Ferrari also removed the steering wheel paddle shifters for this edition — the first time in years the paddles have been dropped from a Ferrari — so that manual mode is only accessible through the clutch pedal and gear lever. In automatic mode, drivers can still pre-select gears using the lever, with the instrument cluster showing how the rev counter will respond. The system supports heel-and-toe downshifting and includes coasting management, allowing the car to slow to idle smoothly and mimic clutch behavior during deceleration.

Inside, the center console, gear lever, knob, shift gate, and pedals have been redesigned. The shift gate follows the classic six-speed pattern with reverse at the top left. The round aluminum gear knob has a backlit screen print showing the six gears and whether the car is in manual or automatic mode.

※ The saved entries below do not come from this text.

(** ** Concrete pages used as examples *)

Definition ada : json := JObj [("full_name", JStr "Ada")].

(** Both entries are in storage and the identity is not JSON. *)
Definition malformed_page : page :=
  set_localStorage
    (<["currentUser" := "{bad"]> (<["authToken" := "tok1"]> ∅)) blank_page.

(** A session whose credential is the empty string. *)
Definition empty_credential_page : page :=
  set_currentUser ada (set_authToken (Some EmptyString) blank_page).

Definition signed_in_page : page :=
  handleLogin_resume (LoginGranted "tok1" ada) blank_page.

(** The user has asked "hi" and the request is in flight. *)
Definition asking_page : page :=
  sendMessage (set_chat_input "hi" signed_in_page).

(** The answer has arrived. *)
Definition answered_page : page :=
  sendMessage_resume (AskAnswer "A" None) asking_page.

Definition a_pdf : file := {| file_name := "a.pdf"; file_type := "application/pdf" |}.
Definition b_txt : file := {| file_name := "b.txt"; file_type := "text/plain" |}.
Definition c_pdf : file := {| file_name := "c.pdf"; file_type := "application/pdf" |}.

Definition s1 : source :=
  {| filename := "a.pdf"; similarity := 9 # 10; content_preview := "..." |}.

Definition two_exchanges : list history_item :=
  [ {| message := "Q1"; response := "A1"; sources := Some [] |};
    {| message := "Q2"; response := "A2"; sources := Some [s1] |} ].
(** ** Events of the page

    Everything that can happen to a loaded page: the user edits an input,
    clicks or presses a key, a five-second timer fires, or an awaited
    response settles.  [handle] is what the script does on each. *)

Inductive event : Type :=
| ChatTyped (s : string)
| LoginTyped (f : login_fields)
| RegisterTyped (f : register_fields)
| FilesChosen (fs : list file)
| LoginSubmitted
| LoginSettled (r : login_outcome)
| RegisterSubmitted
| RegisterSettled (r : register_outcome)
| LogoutClicked
| TabClicked (tab : string)
| MessageTimerFired
| UploadSettled (r : upload_outcome)
| DocumentsSettled (r : documents_outcome)
| HistorySettled (r : history_outcome)
| ClearClicked (confirmed : bool)
| ClearSettled (r : clear_outcome)
| SendClicked
| EnterPressed
| AskSettled (r : ask_outcome).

The shift gate itself sits on a steel plate finished with an anodized aluminum sculpture shaped like a tuning fork, which also houses the control panel and key slot. Seats, offered in Comfort and Racing versions, feature six vertical grooves that reference the six gears.

Exterior details include a laser-etched logo on the side badge, and a pinstripe finish on the front splitter and rear wings referencing the Ferrari 365 GTB4. The car also gets a distinct scudetto finish, made using a technique similar to coin embossing, forged five-spoke wheels available in four finishes, and an aluminum door sill engraved with the car’s logo (or, on the optional carbon-fiber sill, painted on). An optional livery referencing the six-speed gearbox is also available. Buyers can choose from 25 Ferrari colors, including the launch color Rosso Rubino, as well as heritage shades such as Argento Nürburgring, Nero Daytona, Rubino Micalizzato, Rosso Dino, Giallo Montecarlo, Verde Zeltweg, Azzurro La Plata, Blu Pozzi, Bianco Mille Miglia, and Viola Hong Kong.

Ferrari will build only 499 units of the 12Cilindri Manuale, which is a number tied to the displacement, in cubic centimeters, of Ferrari’s first V12 engine, built in 1947.